This report defines and presents the Semantic Web from a non-technical business-orientated perspective. Its purpose is to introduce the reader to the objectives and components of the Semantic Web, discuss why it is arguably an improvement over the current Web, and highlight how it might be used by organisations using the Internet as a part of their business processes.
The current Web is based around HTML pages delivered to a Browser and subsequently displayed for human consumption rather than for meaningful manipulation by computer applications. Holzschlag (2002) states the original goal of HTML was to provide document markup for files sent via the Internet and, at heart, it is simply a document markup language focusing on the structure of a document. The current HTML-based World Wide Web was originally conceived and created by Tim Berners-Lee at CERN, the European organisation for physics research, to allow scientists who regularly exchanged papers to reference other papers. The Semantic Web represents his vision for the next generation Web of the future (Updegrove, 2005).

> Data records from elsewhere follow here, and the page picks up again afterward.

(** ** A callable nobody holds is never run *)

Lemma step_quiet cb w w' :
  step w w' -> ~ held cb w ->
  ~ held cb w' /\ calls cb w' = calls cb w.
Proof.
  intros Hstep Hfree. destruct Hstep as [w w' Hidle|i res w w' Hdone|c p a b w].
  - unfold dispatch_idle in Hidle.
    destruct (idle w) as [|[uuid] rest] eqn:Hq; [done|].
    injection Hidle as <-.
    destruct (connections w !! uuid) as [x|] eqn:Hres.
    + rewrite (activate_connection_resolved uuid None _ x) by done. cbn. split.
      * unfold held in *. cbn. rewrite fmap_app, elem_of_app. cbn.
        rewrite elem_of_cons, elem_of_nil. intuition congruence.
      * unfold calls. cbn. rewrite List.filter_app, List.length_app. cbn. lia.
    + rewrite (activate_connection_unresolved uuid None) by done. cbn. split.
      * done.
      * unfold calls. cbn. rewrite List.filter_app, List.length_app. cbn. lia.
  - unfold complete in Hdone.
    destruct (requests w !! i) as [r|] eqn:Hi; [|done].
    injection Hdone as <-.
    assert (user_data_of r <> Some cb) as Hr.
    { intros Hr. apply Hfree. by eapply held_lookup. }
    destruct (on_finish_frame cb r res
                (registered r res (set_requests (delete i (requests w)) w)) Hr)
      as (Hreq & _ & Hcalls).
    destruct (registered_frame r res (set_requests (delete i (requests w)) w))
      as (Hreq' & _ & Hj & _).
    split.
    + unfold held. rewrite Hreq, Hreq'. intros Hheld. apply Hfree.
      by apply (held_delete cb i w).
    + rewrite Hcalls. unfold calls. by rewrite Hj.
  - done.
Qed.

Lemma reachable_quiet cb w w' :
  rtc step w w' -> ~ held cb w ->
  ~ held cb w' /\ calls cb w' = calls cb w.
Proof.
  induction 1 as [w|w w1 w' Hstep _ IH]; intros Hfree; [done|].
  destruct (step_quiet cb w w1 Hstep Hfree) as [Hfree1 Hcalls1].
  destruct (IH Hfree1) as [Hfree' Hcalls']. split; [done|congruence].
Qed.

(** ** Re-entry of [activate_connection] from the loop *)



(** ** The loop of [init_dbus_system_bus] *)

Lemma scan_active_found pre a post cb w :
  Forall (fun x => Vpn x = false) pre -> Vpn a = true ->
  scan_active (pre ++ a :: post) cb w =
    (Ok true, set_journal (journal w ++ passed_over pre ++ reported cb a) w).
Proof.
  intros Hpre Ha. revert w. induction Hpre as [|x pre Hx _ IH]; intros w.
  - cbn [app scan_active]. py_run. rewrite Ha. py_run.
    by rewrite <- !app_assoc.
  - cbn [app scan_active]. py_run. rewrite Hx, IH. cbn.
    by rewrite <- !app_assoc.
Qed.

Lemma scan_active_none l cb w :
  Forall (fun x => Vpn x = false) l ->
  scan_active l cb w = (Ok false, set_journal (journal w ++ passed_over l) w).
Proof.
  intros Hl. revert w. induction Hl as [|x l Hx _ IH]; intros w.
  - cbn. py_run. rewrite app_nil_r. by destruct w.
  - cbn [scan_active]. py_run. rewrite Hx, IH. cbn.
    by rewrite <- !app_assoc.
Qed.

(** ** The two branches of [save_connection] *)

Lemma save_connection_add `{I : Importer}
    config private_key certificate callback new_con w :
  import_ovpn config private_key certificate = Ok new_con ->
  (truthy_str (stored_uuid w) = false \/
   exists u, stored_uuid w = Some u /\ connections w !! u = None) ->
  save_connection config private_key certificate callback w =
    (Ok tt,
     set_requests (requests w ++ [Add_connection new_con callback])
       (set_journal
          (journal w ++ [Log INFO "writing configuration to Network Manager";
                         Log INFO "Adding new connection"]) w)).
Proof.
  intros Himp Hstale. destruct w as [st conns pr ac bus rcv reqs idl jr].
  unfold save_connection, add_connection.
  py_run. rewrite Himp. cbn.
  destruct st as [u|]; cbn; [|by rewrite <- app_assoc].
  destruct u as [|a u]; cbn in *; [by rewrite <- app_assoc|].
  destruct Hstale as [Hfalsy|(u' & [= <-] & Hnone)]; [done|].
  rewrite Hnone. cbn. by rewrite <- app_assoc.
Qed.

Lemma save_connection_update `{I : Importer}
    config private_key certificate callback new_con w u old :
  import_ovpn config private_key certificate = Ok new_con ->
  stored_uuid w = Some u -> truthy_str (stored_uuid w) = true ->
  connections w !! u = Some old ->
  save_connection config private_key certificate callback w =
    (Ok tt,
     set_requests (requests w ++ [Commit_changes u callback])
       (set_connections (<[u := new_con]> (connections w))
          (set_journal
             (journal w ++ [Log INFO "writing configuration to Network Manager";
                            Log INFO "Updating existing connection with new configuration"])
             w))).
Proof.
  intros Himp Hst Htruthy Hold. destruct w as [st conns pr ac bus rcv reqs idl jr].
  unfold save_connection, update_connection.
  py_run. rewrite Himp. cbn. subst st. cbn in *.
  destruct u as [|a u]; cbn in *; [done|].
  rewrite Hold. cbn. by rewrite <- app_assoc.
Qed.

(** A finished activation or deactivation runs the callable it was
    submitted with once, whether the operation went through or not. *)
Lemma finished_operation_calls_back cb res w :
  calls cb (snd (activate_connection_callback res (Some cb) w)) = S (calls cb w) /\
  calls cb (snd (on_deactivate_connection res (Some cb) w)) = S (calls cb w).
Proof.
  destruct res; unfold activate_connection_callback, on_deactivate_connection;
    py_run; unfold calls; cbn;
    rewrite !List.filter_app, !List.length_app; cbn;
    rewrite Nat.eqb_refl; cbn; lia.
Qed.

(** The call submitted last is the one at index [length (requests w)]. *)
Lemma complete_last r res w rs :
  requests w = rs ++ [r] ->
  complete (length rs) res w =
    Some (snd (on_finish r res (registered r res (set_requests rs w)))).
Proof.
  intros Hreq. unfold complete. rewrite Hreq.
  rewrite (list_lookup_middle rs [] r (length rs) eq_refl).
  by rewrite delete_middle, app_nil_r.
Qed.

End nm_facts.

Module nm_claims.
Import nm nm_facts.

(** C2, where the code departs from it. On the paths on which an operation
    submits nothing to the manager ([deactivate] without a primary connection
    or with a primary connection of another uuid, [activate] of a uuid that
    does not resolve), the callable passed as [callback] is dropped: whatever
    happens afterwards (idle sources running, among them the scheduled
    re-entry of [activate], outstanding calls finishing, the manager's state
    changing), it has been run exactly as often as before the call, where
    the claim asks for once more. *)
Theorem callback_dropped_when_nothing_submitted
    (op : operation) (cb : Callback) (w w' : World) :
  submits_nothing op w ->
  ~ held cb w ->
  rtc step (snd (run_operation op (Some cb) w)) w' ->
  calls cb w' = calls cb w.
Proof.
  intros Hpath Hfree Hreach.
  assert (~ held cb (snd (run_operation op (Some cb) w)) /\
          calls cb (snd (run_operation op (Some cb) w)) = calls cb w) as [Hfree1 Hcalls1].
  { destruct op as [uuid|uuid]; cbn [run_operation submits_nothing] in Hpath |- *.
    - rewrite activate_connection_unresolved by done. cbn. split; [done|].
      unfold calls. cbn. rewrite List.filter_app, List.length_app. cbn. lia.
    - destruct (primary_connection w) as [c|] eqn:Hp.
      + rewrite (deactivate_connection_other _ _ _ c) by done. cbn. split; [done|].
        unfold calls. cbn. rewrite List.filter_app, List.length_app. cbn. lia.
      + rewrite deactivate_connection_no_primary by done. cbn. split; [done|].
        unfold calls. cbn. rewrite List.filter_app, List.length_app. cbn. lia. }
  destruct (reachable_quiet cb _ _ Hreach Hfree1) as [_ Hcalls].
  congruence.
Qed.

(** Concrete scenario 3 of the specification: "Y" does not resolve at the
    call, the manager then learns of it, the re-entry resolves it and
    submits the activation, and the activation finishes.  The callable 1
    passed to the first call has not been run, and nothing is left that
    could run it. *)
Lemma callback_dropped_when_nothing_submitted_witness :
  calls 1 sample.after_retry = calls 1 sample.world0 /\
  requests sample.after_retry = [] /\
  idle sample.after_retry = [].
Proof.
  split; [|split; reflexivity].
  apply (callback_dropped_when_nothing_submitted
           (Activate "Y") 1%nat sample.world0 sample.after_retry).
  - reflexivity.
  - unfold held. cbn. apply not_elem_of_nil.
  - eapply rtc_l; [apply (step_manager sample.now_known None [] [])|].
    eapply rtc_l; [apply step_idle; reflexivity|].
    eapply rtc_l; [apply (step_complete 0 (Done "")); reflexivity|].
    apply rtc_refl.
Defined.

(** [deactivate("X", callback=7)] without a primary connection: the call
    returns, nothing is outstanding or scheduled, and 7 has not been run. *)
Example deactivate_without_primary_drops_callback :
  let w := snd (deactivate_connection "X" (Some 7%nat) sample.world_stale) in
  calls 7 w = 0%nat /\ requests w = [] /\ idle w = [].
Proof. cbv zeta. repeat split; reflexivity. Qed.




(** C8. When there is no primary connection, or the primary connection has
    another uuid than the one passed, [deactivate] returns normally and
    changes nothing but the log: no call is submitted to the manager, the
    identifier store, the connections and the active connections are as
    before, and what was appended to the journal are log records only. *)
Theorem deactivate_connection_no_op
    (uuid : string) (callback : option Callback) (w : World) :
  submits_nothing (Deactivate uuid) w ->
  exists records,
    Forall (fun e => is_log e = true) records /\
    records <> [] /\
    deactivate_connection uuid callback w =
      (Ok tt, set_journal (journal w ++ records) w).
Proof.
  cbn [submits_nothing]. intros Hpath.
  destruct (primary_connection w) as [c|] eqn:Hp.
  - eexists. rewrite (deactivate_connection_other _ _ _ c) by done.
    split; [|split; [|reflexivity]]; [by repeat constructor|done].
  - eexists. rewrite deactivate_connection_no_primary by done.
    split; [|split; [|reflexivity]]; [by repeat constructor|done].
Qed.

Lemma deactivate_connection_no_op_witness :
  exists records,
    Forall (fun e => is_log e = true) records /\
    records <> [] /\
    deactivate_connection "X" (Some 7%nat) sample.world_other_primary =
      (Ok tt,
       set_journal (journal sample.world_other_primary ++ records)
         sample.world_other_primary).
Proof.
  apply (deactivate_connection_no_op "X" (Some 7%nat) sample.world_other_primary).
  cbn. discriminate.
Defined.

(** C10. [get_vpn_status] returns (UNKNOWN, UNKNOWN) whenever the number of
    active connections of type [NM.VpnConnection] is not exactly one; with
    none of them the state is untouched, with more than one a warning is
    logged, and the value returned is the same in both cases. *)
Theorem get_vpn_status_unknown (w : World) :
  length (vpns_of (active_connections w)) <> 1%nat ->
  get_vpn_status w =
    (Ok (VpnConnectionState.UNKNOWN, VpnConnectionStateReason.UNKNOWN),
     if Nat.ltb 1 (length (vpns_of (active_connections w)))
     then set_journal (journal w ++ [Log WARNING "more than one VPN connection active"]) w
     else w).
Proof.
  intros Hlen. unfold get_vpn_status, bind at 1, get. cbv beta iota zeta.
  destruct (Nat.ltb 1 (length (vpns_of (active_connections w)))) eqn:Hgt.
  - reflexivity.
  - apply Nat.ltb_ge in Hgt.
    assert (length (vpns_of (active_connections w)) = 0%nat) as -> by lia.
    reflexivity.
Qed.

Lemma get_vpn_status_unknown_witness :
  get_vpn_status sample.world_two_vpns =
    (Ok (VpnConnectionState.UNKNOWN, VpnConnectionStateReason.UNKNOWN),
     set_journal [Log WARNING "more than one VPN connection active"]
       sample.world_two_vpns)
  /\ get_vpn_status sample.world_other_primary =
    (Ok (VpnConnectionState.UNKNOWN, VpnConnectionStateReason.UNKNOWN),
     sample.world_other_primary).
Proof.
  split.
  - apply (get_vpn_status_unknown sample.world_two_vpns).
    vm_compute. intros H. discriminate H.
  - apply (get_vpn_status_unknown sample.world_other_primary).
    vm_compute. intros H. discriminate H.
Defined.

(** C9, as amended. [init_dbus_system_bus] registers the receiver, reads the
    list of active connections once and runs the callable once before it
    returns: with the raw [VpnState] of the first active connection whose
    [Vpn] property is set, whether or not further ones follow it, and with
    DISCONNECTED when no active connection has the property set. *)
Theorem init_dbus_system_bus_initial_state (callback : Callback) (w : World) :
  (forall pre a post,
     bus_active_connections w = pre ++ a :: post ->
     Forall (fun x => Vpn x = false) pre -> Vpn a = true ->
     init_dbus_system_bus callback w =
       (Ok tt,
        set_journal
          (journal w ++ [Property_get "ActiveConnections"]
           ++ passed_over pre ++ reported callback a)
          (set_signal_receivers (signal_receivers w ++ [callback]) w)))
  /\ (Forall (fun x => Vpn x = false) (bus_active_connections w) ->
      init_dbus_system_bus callback w =
        (Ok tt,
         set_journal
           (journal w ++ [Property_get "ActiveConnections"]
            ++ passed_over (bus_active_connections w)
            ++ [Called callback [Arg_enum VpnConnectionState.DISCONNECTED;
                                 Arg_enum VpnConnectionStateReason.NONE]])
           (set_signal_receivers (signal_receivers w ++ [callback]) w))).
Proof.
  split.
  - intros pre a post Hsplit Hpre Ha.
    unfold init_dbus_system_bus. py_run.
    rewrite Hsplit, scan_active_found by done. cbn.
    by rewrite <- !app_assoc.
  - intros Hnone.
    unfold init_dbus_system_bus. py_run.
    rewrite scan_active_none by done. cbn.
    by rewrite <- !app_assoc.
Qed.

To place the concepts of The Semantic Web into a context, the report presents a worked example based on a haulage company transporting goods by truck between the UK and Europe, using a scenario based loosely on the example presented by Holloway et al (2002) in their report into delivering Web Services.
The Semantic Web and its Components
Introduction to the Semantic Web
The Semantic Web has been described as a vision of a next-generation Web that lets publishers create webpages containing notations designed to provide "meaning" to the data within the page content (Ogbuji, 2002).
Dr Dieter Fensel (Daconta, 2003) argues that the enormous amount of data in the current web is becoming increasingly difficult to search and process because it is primarily written in natural language, whereas the Semantic Web will explicitly represent the semantics of the underlying data and webpages, enabling a knowledge-based Web providing a qualitatively new level of service. He goes on to argue that this will improve the capacity of automated services to assist humans in achieving their goals through greater “understanding” of Web content, thus providing more accurate searching, filtering and categorisation of information, ultimately leading to an extremely knowledgeable system. In the same book, the authors claim that the key to understanding the Semantic Web is:
‘the path to machine-processable data is to make the data smarter … the technologies … are the foundations of a systematic approach to creating “smart data.”’
From this we can see that the Semantic Web is focused on the data itself, rather than the computer applications which create, manipulate and consume that data, or indeed the programming languages used to create those applications or the platforms on which they run. Passin (2004) describes it as a huge interoperable virtual database, where the technologies of the Semantic Web unify the description and retrieval of data.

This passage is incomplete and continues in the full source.